Land and Water - August 29th, 1914



    
Belloc was invited to the paper by Jim Allison, then advertisement manager of The Times, who initiated it. Belloc made numerous trips to the Western Front on behalf of the paper, and also collected information from well-placed friends in the ranks of the Army. The journal gained quick popularity and within a short time of being launched its circulation passed the hundred thousand mark.

Belloc, always a forthright and bellicose writer, excelled in warlike editorials and stirring articles. He had always had considerable dislike for the Germans, going back to his French antecedents and to having served in the French Army at the time when French bitterness over the loss of Alsace-Lorraine was at its peak. During the war, this was very much in tune with prevailing British attitudes.
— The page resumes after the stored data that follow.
Lemma execPrepare_said sql c ms z rest :
  let out := exec_describes (cfg c) (stmts c) ms in
  room (conn c) = None → inbound (conn c) = wire_of ms ++ frame MsgReadyForQuery z ++ rest →
  Forall describe_known ms → msg_ok (MsgReadyForQuery, z) →
  ∃ k, execPrepare sql c =
      (match out with inl e => Err e | inr _ => Ret (length (heap (stmts c))) end,
       set_conn k (set_stmts (noted (stmts c) out) (fold_left absorb ms c))) ∧
    inbound k = rest ∧ writeBuf k = [] ∧ room k = None ∧
    sent k = sent (conn c) ++ writeBuf (conn c) ++ prepare_wire (closed (stmts c)) (fst (nextName (stmts c))) sql.
Proof.
  intros out Hr Hin Hms Hz. apply (prepare_script prepare_step prepare_next (mkPrep None false None []) out sql c ms z rest); try done.
  - eapply Forall_impl; [exact Hms|]. intros m Hm. split; [apply Hm|by apply learns_known].
  - intros c' Hc. change (fold_left prepare_next ms (mkPrep None false None [])) with (exec_described ms). unfold out, exec_describes.
    destruct (exec_described ms) as [[p|] [] [e|] oids]; try done. cbn [p_err p_plan p_noData p_oids]. unfold prepare_step. cbn -[negotiate].
    step (eq_refl : gets cfg c' = (Ret (cfg c'), c')). rewrite Hc. unfold prepared. by destruct (negotiate (cfg c) p).
Qed.

(** Looking a statement up, by either kind of preparation. *)
Definition prepares (k : kind) : bytes → client nat := match k with KExec => execPrepare | _ => prepareAndDescribe end.
Definition lookup_stmt {MO : MapOrder} (k : kind) (sql : bytes) : client (nat * bool) :=
  o ← cache_get sql;
  match o with
  | Some r => mret (r, true)
  | None =>
      x ← catch (prepares k sql);
      match x with
      | inl e => _ ← cache_invalidate sql; throw e
      | inr r => _ ← cache_put sql r; mret (r, false)
      end
  end.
In various articles Belloc characterised the war being fought as a duel between "Pagan Barbarism" and "Christian Civilization", ignoring the fact that the opposite side was quite as Christian as Britain and France and that numerous fellow-Catholics were fighting on the opposite side, especially from thoroughly Catholic Austria.

The journal was charged with highly inflated estimates of enemy casualties, and Belloc's over-optimistic estimates of when the war would end with an Allied victory were several times proved premature - which did not harm its popularity.

During the war the magazine also employed Arthur Pollen as writer on naval issues.
After the end of the war, the journal continued covering world events, such as the Treaty of Versailles and the Russian Civil War, where Belloc strongly supported an intervention to crush the Bolsheviks. However, in 1920 it ceased publication.